Better to be separated and parent separately than to be together locked in your own miseries. Whose sake are you really staying for; it could be argued that you are staying for your own sake rather than theirs.
As our children grow older, they tend to replicate relationships similar to what their parents modeled. As parents we’d never say we want our children to suffer or struggle in their relationships. Yet that’s the greater likelihood. It’s not what we say, but what we do that matters. Telling our children they deserve healthy, respectful, and loving partnerships isn’t taken to heart if we don’t have the courage to live up to our own words. What we model for them is very much what we might expect for them in their future relationships. From this perspective we might question the sincerity of the expression “for the sake of the children.”

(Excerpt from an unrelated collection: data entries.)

(* ===== verification/TrieStore.v ===== *)
(** * The trie as a map from filters to lists of subscriptions

    [trie_rep h o M]: in the node heap [h] the trie [o] holds, under each
    filter, the list that [M] gives.  Insertion and deletion refine the
    update of [M] at one filter and leave no useless nodes behind; the search
    calls back for the nodes of the matching filters. *)

From S2P Require Import Prelude DList MqttPacket Trie TrieSearch.

Section store.
Context {L : Type} `{Countable L} {V : Type}.

Notation trie := (trie_mult_node_st L).
Notation heap := (gmap L (dllist_node_st L V)).
Implicit Types (t : trie) (o : option trie) (s : list Z) (h : heap) (M : list Z -> list L).

Definition node_in o s : option trie := o ≫= (fun t => node_at t s).

Lemma list_at_node_in o s : list_at o s = node_in o s ≫= t_list.
Proof. done. Qed.

Lemma node_in_cons t b s : node_in (Some t) (b :: s) = node_in (t_children t !! b) s.
Proof. cbn. by destruct (t_children t !! b). Qed.

(** Every node lies on the way to a list. *)
Definition useful o : Prop :=
  forall s, is_Some (node_in o s) -> exists s', list_at o (s ++ s') <> None.

(** The children are indexed by bytes. *)
Definition byte_keys o : Prop := forall s, is_Some (node_in o s) -> bytes s.

Lemma byte_keys_child t b : byte_keys (Some t) -> byte_keys (t_children t !! b).
Proof.
  intros Hk s Hs. assert (bytes (b :: s)) as Hb by (apply Hk; by rewrite node_in_cons).
  by apply bytes_cons in Hb as [_ Hb].
Qed.

Lemma useful_child t b : useful (Some t) -> useful (t_children t !! b).
Proof.
  intros Hu s Hs. destruct (Hu (b :: s)) as [s' Hs']; [by rewrite node_in_cons|].
  exists s'. by rewrite <- list_at_cons.
Qed.

Lemma have_children_spec t :
  byte_keys (Some t) -> have_children t = false -> forall b, t_children t !! b = None.
Proof.
  intros Hk Hh b. destruct (t_children t !! b) as [c|] eqn:Hb; [|done]. exfalso.
  assert (is_byte b) as Hbb.
  { assert (bytes [b]) as Hbs by (apply Hk; rewrite node_in_cons, Hb; by eexists).
    by apply bytes_cons in Hbs as [? _]. }
  assert (have_children t = true); [|congruence]. apply existsb_exists. exists b. split.
  - apply list_elem_of_In, elem_of_seqZ. unfold is_byte, CHAR_SIZE in *. lia.
  - rewrite bool_decide_eq_true_2; [done|]. rewrite Hb. by eexists.
Qed.

Lemma have_children_true t : have_children t = true -> exists b, is_Some (t_children t !! b).
Proof.
  intros Hh. apply existsb_exists in Hh as (b & _ & Hb). exists b. by apply bool_decide_eq_true in Hb.
Qed.

(** ** Insertion *)

(** The list under [s] replaced, the nodes on the way created. *)
Fixpoint set_list t s (l : option L) : trie :=
  match s with
  | [] => TNode l (t_children t)
  | b :: s => TNode (t_list t)
      (<[b := set_list (default new_trie_mult_node (t_children t !! b)) s l]> (t_children t))
  end.

Lemma list_at_new s : list_at (Some (@new_trie_mult_node L)) s = None.
Proof. destruct s; [done|]. rewrite list_at_cons. cbn. by rewrite lookup_empty. Qed.

Lemma list_at_default (x : option trie) s :
  list_at (Some (default new_trie_mult_node x)) s = list_at x s.
Proof. destruct x; [done|]. apply list_at_new. Qed.

Lemma insert_walk_eq h t s junk p :
  text s ->
  insert_walk h t (s ++ 0 :: junk) p
  = '(h', l) ← dllist_insert_tail_unique h (list_at (Some t) s) p; mret (h', set_list t s l).
Proof.
  intros Hs. revert t. induction Hs as [|b s Hb Hs IH]; intros t; [done|].
  cbn [app insert_walk]. destruct (Z.eqb_spec b 0); [done|].
  rewrite IH, list_at_default, list_at_cons.
  by destruct (dllist_insert_tail_unique _ _ _) as [[]| | |].
Qed.

Lemma list_at_set_list t s l s' :
  list_at (Some (set_list t s l)) s' = if decide (s' = s) then l else list_at (Some t) s'.
Proof.
  revert t s'. induction s as [|b s IH]; intros t [|b' s']; cbn [set_list].
  - done.
  - rewrite !list_at_cons. done.
  - done.
  - rewrite !list_at_cons. cbn [t_children]. destruct (decide (b' = b)) as [->|Hne].
    + rewrite lookup_insert_eq, IH, list_at_default.
      destruct (decide (s' = s)), (decide (b :: s' = b :: s)); congruence.
    + rewrite lookup_insert_ne by done. destruct (decide (b' :: s' = b :: s)); congruence.
Qed.

Lemma node_in_set_list t s l s' :
  is_Some (node_in (Some (set_list t s l)) s') <-> is_Some (node_in (Some t) s') \/ s' `prefix_of` s.
Proof.
  revert t s'. induction s as [|b s IH]; intros t [|b' s']; cbn [set_list].
  - split; [by left|by eexists].
  - rewrite !node_in_cons. split; [by left|]. intros [?|?%prefix_nil_inv]; done.
  - split; [right; apply prefix_nil|by eexists].
  - rewrite !node_in_cons. cbn [t_children]. destruct (decide (b' = b)) as [->|Hne].
    + rewrite lookup_insert_eq, IH.
      assert (b :: s' `prefix_of` b :: s <-> s' `prefix_of` s) as ->.
      { split; [apply prefix_cons_inv_2|apply prefix_cons]. }
      destruct (t_children t !! b) as [c|]; [done|]. cbn.
      split; [|by intros [[? ?]|]; [|by right]]. intros [Hn|]; [|by right].
      destruct s' as [|b1 s']; [right; apply prefix_nil|]. cbn in Hn.
      rewrite lookup_empty in Hn. by destruct Hn.
    + rewrite lookup_insert_ne by done. split; [by left|].
      intros [?|?%prefix_cons_inv_1]; [done|congruence].
Qed.

(** ** Deletion *)

(** [delete_r] without the list operation: the list under [s] becomes [l]. *)
Definition pruned t : option trie * bool :=
  if have_children t then (Some t, false) else free_trie_node t.

Fixpoint del_path t s (l : option L) : option trie * bool :=
  match s with
  | [] => pruned (TNode l (t_children t))
  | b :: s =>
      match t_children t !! b with
      | None => (Some t, false)
      | Some c =>
          let '(c, rv) := del_path c s l in
          let t := set_child t b c in
          if (rv : bool) then pruned t else (Some t, false)
      end
  end.

Lemma delete_r_eq h t s junk lp :
  text s -> is_Some (node_in (Some t) s) ->
  delete_r h (Some t) (s ++ 0 :: junk) lp
  = '(h', l) ← dllist_remove_ref h (list_at (Some t) s) lp;
    mret (h', (del_path t s l).1, (del_path t s l).2).
Proof.
  intros Hs. revert t. induction Hs as [|b s Hb Hs IH]; intros t Hn.
  - cbn [app delete_r]. change (0 =? 0) with true. cbv iota. change (list_at (Some t) []) with (t_list t).
    destruct (dllist_remove_ref _ _ _) as [[h' l]| | |]; try done. cbn. unfold prune, pruned.
    destruct (have_children _); [done|]. unfold free_trie_node. cbn. by destruct l.
  - rewrite node_in_cons in Hn. cbn [app delete_r del_path]. destruct (Z.eqb_spec b 0); [done|].
    rewrite list_at_cons. destruct (t_children t !! b) as [c|]; [|by destruct Hn].
    rewrite IH by done. destruct (dllist_remove_ref _ _ _) as [[h' l]| | |]; try done. cbn.
    destruct (del_path c s l) as [c' [|]]; cbn; [|done]. unfold prune, pruned.
    destruct (have_children _); [done|]. unfold free_trie_node. by destruct (t_list _).
Qed.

Living in mediocrity or worse burdens children with very confusing messages about relationships and happiness. It certainly instructs them that loving marriages and partnerships are not their birthright.
There are many examples on here and from other sources of people staying together for far too long for their own reasons, mainly the children. Some say they will wait until the children go to university before leaving; this course of action is a huge mistake. Waiting for the children to go off to college/uni/leave home and then divorcing may make the kids feel guilty that their parents sacrificed their own happiness for them. We owe our children much more than the physicality of an intact family. We owe them our truth. Its a testing time for young adults as it is when they first leave home and they seeing their parents separate at this time further pulls the rug out from underneath them.
I would urge you to make the break sooner rather than later. Staying in a mediocre relationship also teaches them that your relationship with their dad was based on a lie and its a terribly heavy burden to place upon them.
Having two parents successfully move forward with their lives teaches an invaluable lesson: that we deserve to be happy and to feel loved. Conversely, remaining in relationships that perpetuate anger, devaluation, and lack of positive interactions leaves an indelible scar on children.